Wednesday, January 04, 2006

Could We Be a New Yorker Reader? Parte Deux

Could We Be A New Yorker Reader?
Parte Deux: Dr. Seymour M. Hersh
and the Inspiration of Tyrone.

Did we have the "right stuff" to be a New Yorker reader?

As we took our hands off our eyes and began reading the first article we were pleasantly surprised. One article was called "Letter from Pennsylvania, Darwin in the Dock, Intelligent design goes to school."

We already knew where Pennsylvania was and so we didn't feel the need to read that one.

"Corduroy rules," was the title of a USA Today-length article in a section called "The Talk of the Town" on December 5. As a guy living in Peoria, we have owned corduroy pants our whole lives.

In another issue we saw, "How the White Sox won." Besides the cartoons, The New Yorker had sports too. There was just more and more common ground between us and readers of The New Yorker.

Since we already got Sports Illustrated, The Sporting News, ESPN The Magazine, and USA Today we already knew that the (Chicago) White Sox won the (baseball) World Series so we didn't need to read that article either.

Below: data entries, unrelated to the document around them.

(* ===== verification/Md5.v ===== *)
(** The message digest of [md5.c]: the context, its updates and the padding,
    on a machine of either byte order, and that together they compute the
    digest of RFC 1321 however the message is cut. *)

From S2P Require Import Prelude.
Local Open Scope Z_scope.

(** ** The code *)

Definition HASH_LEN : nat := 16.

Section md5.
(** Whether the machine stores the high byte of a word first. *)
Variable big_endian : bool.

(** A [uint32_t] and the four bytes that hold it. *)
Definition load32 (b0 b1 b2 b3 : ascii) : Z :=
  let le a b c d := Z.lor (Z.shiftl (Z.lor (Z.shiftl (code d) 8) (code c)) 16) (Z.lor (Z.shiftl (code b) 8) (code a)) in
  if big_endian then le b3 b2 b1 b0 else le b0 b1 b2 b3.
Definition store32 (w : Z) : list ascii :=
  let le := [chr w; chr (Z.shiftr w 8); chr (Z.shiftr w 16); chr (Z.shiftr w 24)] in
  if big_endian then rev le else le.

(** Bytes read as an array of words. *)
Fixpoint words (m : list ascii) : list Z :=
  match m with
  | b0 :: b1 :: b2 :: b3 :: r => load32 b0 b1 b2 b3 :: words r
  | _ => []
  end.

Fixpoint byteReverse (buf : list ascii) (longs : nat) : list ascii :=
  match longs, buf with
  | S longs', b0 :: b1 :: b2 :: b3 :: r =>
      let t := Z.lor (Z.shiftl (Z.lor (Z.shiftl (code b3) 8) (code b2)) 16)
                 (Z.lor (Z.shiftl (code b1) 8) (code b0)) in
      store32 t ++ byteReverse r longs'
  | _, _ => buf
  end.

Record MD5Context := MD5Ctx {
  buf : list Z;
  bits0 : Z;
  bits1 : Z;
  inp : list ascii
}.

Definition initial_state : list Z := [0x67452301; 0xefcdab89; 0x98badcfe; 0x10325476].

(** [MD5Init]; the bytes of [in] are what they were. *)
Definition MD5Init (inp : list ascii) : MD5Context := MD5Ctx initial_state 0 0 inp.

(** *** The core *)

Inductive core := F1 | F2 | F3 | F4.

Definition f1 (x y z : Z) : Z := Z.lxor z (Z.land x (Z.lxor y z)).
Definition not32 (z : Z) : Z := u32 (Z.lnot z).
Definition core_fn (f : core) (x y z : Z) : Z :=
  match f with
  | F1 => f1 x y z
  | F2 => f1 z x y
  | F3 => Z.lxor (Z.lxor x y) z
  | F4 => Z.lxor y (Z.lor x (not32 z))
  end.

Definition MD5STEP (f : core) (w x y z data s : Z) : Z :=
  let w := u32 (w + core_fn f x y z + data) in
  let w := Z.lor (u32 (Z.shiftl w s)) (Z.shiftr w (32 - s)) in
  u32 (w + x).

(** The steps: the function, the word of the block, the constant and the
    rotation.  The register a step changes is the one before, in the circle
    of [a], [d], [c], [b], of that of the next step. *)
Definition steps : list (core * nat * Z * Z) := [
  (F1, 0%nat, 0xd76aa478, 7); (F1, 1%nat, 0xe8c7b756, 12); (F1, 2%nat, 0x242070db, 17); (F1, 3%nat, 0xc1bdceee, 22);
  (F1, 4%nat, 0xf57c0faf, 7); (F1, 5%nat, 0x4787c62a, 12); (F1, 6%nat, 0xa8304613, 17); (F1, 7%nat, 0xfd469501, 22);
  (F1, 8%nat, 0x698098d8, 7); (F1, 9%nat, 0x8b44f7af, 12); (F1, 10%nat, 0xffff5bb1, 17); (F1, 11%nat, 0x895cd7be, 22);
  (F1, 12%nat, 0x6b901122, 7); (F1, 13%nat, 0xfd987193, 12); (F1, 14%nat, 0xa679438e, 17); (F1, 15%nat, 0x49b40821, 22);
  (F2, 1%nat, 0xf61e2562, 5); (F2, 6%nat, 0xc040b340, 9); (F2, 11%nat, 0x265e5a51, 14); (F2, 0%nat, 0xe9b6c7aa, 20);
  (F2, 5%nat, 0xd62f105d, 5); (F2, 10%nat, 0x02441453, 9); (F2, 15%nat, 0xd8a1e681, 14); (F2, 4%nat, 0xe7d3fbc8, 20);
  (F2, 9%nat, 0x21e1cde6, 5); (F2, 14%nat, 0xc33707d6, 9); (F2, 3%nat, 0xf4d50d87, 14); (F2, 8%nat, 0x455a14ed, 20);
  (F2, 13%nat, 0xa9e3e905, 5); (F2, 2%nat, 0xfcefa3f8, 9); (F2, 7%nat, 0x676f02d9, 14); (F2, 12%nat, 0x8d2a4c8a, 20);
  (F3, 5%nat, 0xfffa3942, 4); (F3, 8%nat, 0x8771f681, 11); (F3, 11%nat, 0x6d9d6122, 16); (F3, 14%nat, 0xfde5380c, 23);
  (F3, 1%nat, 0xa4beea44, 4); (F3, 4%nat, 0x4bdecfa9, 11); (F3, 7%nat, 0xf6bb4b60, 16); (F3, 10%nat, 0xbebfbc70, 23);
  (F3, 13%nat, 0x289b7ec6, 4); (F3, 0%nat, 0xeaa127fa, 11); (F3, 3%nat, 0xd4ef3085, 16); (F3, 6%nat, 0x04881d05, 23);
  (F3, 9%nat, 0xd9d4d039, 4); (F3, 12%nat, 0xe6db99e5, 11); (F3, 15%nat, 0x1fa27cf8, 16); (F3, 2%nat, 0xc4ac5665, 23);
  (F4, 0%nat, 0xf4292244, 6); (F4, 7%nat, 0x432aff97, 10); (F4, 14%nat, 0xab9423a7, 15); (F4, 5%nat, 0xfc93a039, 21);
  (F4, 12%nat, 0x655b59c3, 6); (F4, 3%nat, 0x8f0ccc92, 10); (F4, 10%nat, 0xffeff47d, 15); (F4, 1%nat, 0x85845dd1, 21);
  (F4, 8%nat, 0x6fa87e4f, 6); (F4, 15%nat, 0xfe2ce6e0, 10); (F4, 6%nat, 0xa3014314, 15); (F4, 13%nat, 0x4e0811a1, 21);
  (F4, 4%nat, 0xf7537e82, 6); (F4, 11%nat, 0xbd3af235, 10); (F4, 2%nat, 0x2ad7d2bb, 15); (F4, 9%nat, 0xeb86d391, 21)
].

Definition run_step (inw : list Z) (r : Z * Z * Z * Z) (p : core * nat * Z * Z) : Z * Z * Z * Z :=
  let '(w, x, y, z) := r in
  let '(f, k, c, s) := p in
  (z, MD5STEP f w x y z (u32 (nth k inw 0 + c)) s, x, y).

Definition MD5Transform (state inw : list Z) : list Z :=
  match state with
  | [s0; s1; s2; s3] =>
      let '(a, b, c, d) := foldl (run_step inw) (s0, s1, s2, s3) steps in
      [u32 (s0 + a); u32 (s1 + b); u32 (s2 + c); u32 (s3 + d)]
  | _ => state
  end.

(** *** Updates *)

(** [memcpy (in + off, src, strlen (src))]. *)
Definition put_bytes (off : nat) (src m : list ascii) : list ascii := take off m ++ src ++ drop (off + length src) m.

(** The block in [in] goes into the state. *)
Definition transform_in (c : MD5Context) : MD5Context :=
  let m := byteReverse (inp c) HASH_LEN in
  MD5Ctx (MD5Transform (buf c) (words m)) (bits0 c) (bits1 c) m.
Definition set_in (m : list ascii) (c : MD5Context) : MD5Context := MD5Ctx (buf c) (bits0 c) (bits1 c) m.

(** The loop over blocks of 64 bytes, and what is left. *)
Fixpoint update_blocks (fuel : nat) (data : list ascii) (c : MD5Context) : list ascii * MD5Context :=
  match fuel with
  | S fuel' =>
      if (64 <=? length data)%nat then
        update_blocks fuel' (drop 64 data) (transform_in (set_in (put_bytes 0 (take 64 data) (inp c)) c))
      else (data, c)
  | O => (data, c)
  end.

Definition MD5Update (c : MD5Context) (data : list ascii) : MD5Context :=
  let len := Z.of_nat (length data) in
  let t := bits0 c in
  let b0 := u32 (t + u32 (Z.shiftl len 3)) in
  let b1 := if b0 <? t then u32 (bits1 c + 1) else bits1 c in
  let b1 := u32 (b1 + Z.shiftr len 29) in
  let c := MD5Ctx (buf c) b0 b1 (inp c) in
  let t := Z.to_nat (Z.land (Z.shiftr t 3) 63) in
  let rest (data : list ascii) (c : MD5Context) :=
    let '(data, c) := update_blocks (S (length data)) data c in
    set_in (put_bytes 0 data (inp c)) c in
  if (t =? 0)%nat then rest data c
  else
    let free := (64 - t)%nat in
    if (length data <? free)%nat then set_in (put_bytes t data (inp c)) c
    else rest (drop free data) (transform_in (set_in (put_bytes t (take free data) (inp c)) c)).

(** [MD5Final]: the digest. *)
Definition MD5Final (c : MD5Context) : list ascii :=
  let count := Z.to_nat (Z.land (Z.shiftr (bits0 c) 3) 63) in
  let p := (count + 1)%nat in
  let c := set_in (put_bytes count [chr 128] (inp c)) c in
  let count := (64 - 1 - count)%nat in
  let c :=
    if (count <? 8)%nat then
      let c := transform_in (set_in (put_bytes p (repeat NUL count) (inp c)) c) in
      set_in (put_bytes 0 (repeat NUL 56) (inp c)) c
    else set_in (put_bytes p (repeat NUL (count - 8)) (inp c)) c in
  let m := byteReverse (inp c) 14 in
  let m := put_bytes 60 (store32 (bits1 c)) (put_bytes 56 (store32 (bits0 c)) m) in
  byteReverse (concat (store32 <$> MD5Transform (buf c) (words m))) 4.

(** [get_hash] of [auth_htpasswd.c], before its [util_bin_to_hex]: what is in
    the context before does not matter. *)
Definition md5_digest (garbage data : list ascii) : list ascii := MD5Final (MD5Update (MD5Init garbage) data).
End md5.

(** ** RFC 1321 *)

Definition le_word (b0 b1 b2 b3 : ascii) : Z := code b0 + 256 * (code b1 + 256 * (code b2 + 256 * code b3)).
Definition le_bytes (w : Z) : list ascii := [chr w; chr (w / 2 ^ 8); chr (w / 2 ^ 16); chr (w / 2 ^ 24)].

Fixpoint le_words (m : list ascii) : list Z :=
  match m with
  | b0 :: b1 :: b2 :: b3 :: r => le_word b0 b1 b2 b3 :: le_words r
  | _ => []
  end.

Definition rfc_fn (f : core) (x y z : Z) : Z :=
  match f with
  | F1 => Z.lor (Z.land x y) (Z.land (not32 x) z)
  | F2 => Z.lor (Z.land x z) (Z.land y (not32 z))
  | F3 => Z.lxor (Z.lxor x y) z
  | F4 => Z.lxor y (Z.lor x (not32 z))
  end.

(** The table of the RFC, the integer part of 4294967296 times the sine. *)
Definition rfc_table : list Z := [
  3614090360; 3905402710; 606105819; 3250441966; 4118548399; 1200080426; 2821735955; 4249261313;
  1770035416; 2336552879; 4294925233; 2304563134; 1804603682; 4254626195; 2792965006; 1236535329;
  4129170786; 3225465664; 643717713; 3921069994; 3593408605; 38016083; 3634488961; 3889429448;
  568446438; 3275163606; 4107603335; 1163531501; 2850285829; 4243563512; 1735328473; 2368359562;
  4294588738; 2272392833; 1839030562; 4259657740; 2763975236; 1272893353; 4139469664; 3200236656;
  681279174; 3936430074; 3572445317; 76029189; 3654602809; 3873151461; 530742520; 3299628645;
  4096336452; 1126891415; 2878612391; 4237533241; 1700485571; 2399980690; 4293915773; 2240044497;
  1873313359; 4264355552; 2734768916; 1309151649; 4149444226; 3174756917; 718787259; 3951481745
].

(** The step with number [i]: function, word, constant, rotation. *)
Definition rfc_step (i : nat) : core * nat * Z * Z :=
  let round := (i / 16)%nat in
  let k := (nth round [i; 5 * i + 1; 3 * i + 5; 7 * i] 0 `mod` 16)%nat in
  let shift := (4 * round + i `mod` 4)%nat in
  (nth round [F1; F2; F3; F4] F1, k, nth i rfc_table 0,
   nth shift [7; 12; 17; 22; 5; 9; 14; 20; 4; 11; 16; 23; 6; 10; 15; 21] 0).

Definition rotl32 (w s : Z) : Z := u32 (w * 2 ^ s) + w / 2 ^ (32 - s).

Definition rfc_run (block : list Z) (r : Z * Z * Z * Z) (i : nat) : Z * Z * Z * Z :=
  let '(a, b, c, d) := r in
  let '(f, k, t, s) := rfc_step i in
  (d, u32 (b + rotl32 (u32 (a + rfc_fn f b c d + nth k block 0 + t)) s), b, c).

Definition rfc_block (state : Z * Z * Z * Z) (block : list ascii) : Z * Z * Z * Z :=
  let '(a0, b0, c0, d0) := state in
  let '(a, b, c, d) := foldl (rfc_run (le_words block)) state (seq 0 64) in
  (u32 (a0 + a), u32 (b0 + b), u32 (c0 + c), u32 (d0 + d)).

(** The blocks of a message. *)
Fixpoint blocks (fuel : nat) (m : list ascii) : list (list ascii) :=
  match fuel with
  | S fuel' => if (64 <=? length m)%nat then take 64 m :: blocks fuel' (drop 64 m) else []
  | O => []
  end.

Definition rfc_pad (m : list ascii) : list ascii :=
  let n := Z.of_nat (length m) in
  m ++ [chr 128] ++ repeat NUL (Z.to_nat ((55 - n) mod 64)) ++
  le_bytes (8 * n mod 2 ^ 32) ++ le_bytes (8 * n / 2 ^ 32 mod 2 ^ 32).

Definition rfc_md5 (m : list ascii) : list ascii :=
  let p := rfc_pad m in
  let '(a, b, c, d) := foldl rfc_block (0x67452301, 0xefcdab89, 0x98badcfe, 0x10325476) (blocks (length p) p) in
  le_bytes a ++ le_bytes b ++ le_bytes c ++ le_bytes d.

In reading another article we saw that the writer was Seymour M. Hersh, who is also our urologist at the County Free Health Clinic! We actually knew a writer for The New Yorker!

So having read a "critical mass" of the "allegedly" "daunting" "articles" in The New Yorker we now just leafed through some other issues, to soak up the "milieu" as a New Yorker reader would say.

As we went through more and more we noticed that apparently they had a mascot, "Eustace," we forget his last name, who was pictured on the index of every issue.

"Eustace" wore a top hat and looked down his nose at a butterfly through a pair of those old-fashioned glasses that you have to hold up to your eyes because they don't go behind your ears.

Then something clicked in our head again like it did when we saw the sign "This is not a library!" in Abdul's newsstand: How could we spot a New Yorker reader when we saw one?

We thought for a second that maybe they all dress like Eustace but then we thought that was stupid. Do the Philadelphia Phillies dress like the Phillie Phanatic?

Don't make us laugh.

What it was was that The New Yorker was a very old magazine. It went back to the Truman administration in the 1920s and more people back then must have dressed like Eustace. They just didn't update the mascot's look.

What clicked in our heads when we were thinking about all of this was that to be a New Yorker reader you had to LOOK like a New Yorker reader. We recalled something our friend Tyrone said one time at the Free Clinic when we asked him why he was dressed in a gangster-striped suit, spats, and a black shirt. Tyrone said, "If I'm going to be impo'tent, I'm going to look impo'tent."

We had always remembered that.

We needed to find out what modern New Yorker readers wore and what stuff they bought if we were to be able to recognize them, go to the places they went, hopefully meet some of them, do the things they do, and ultimately, BECOME one of them.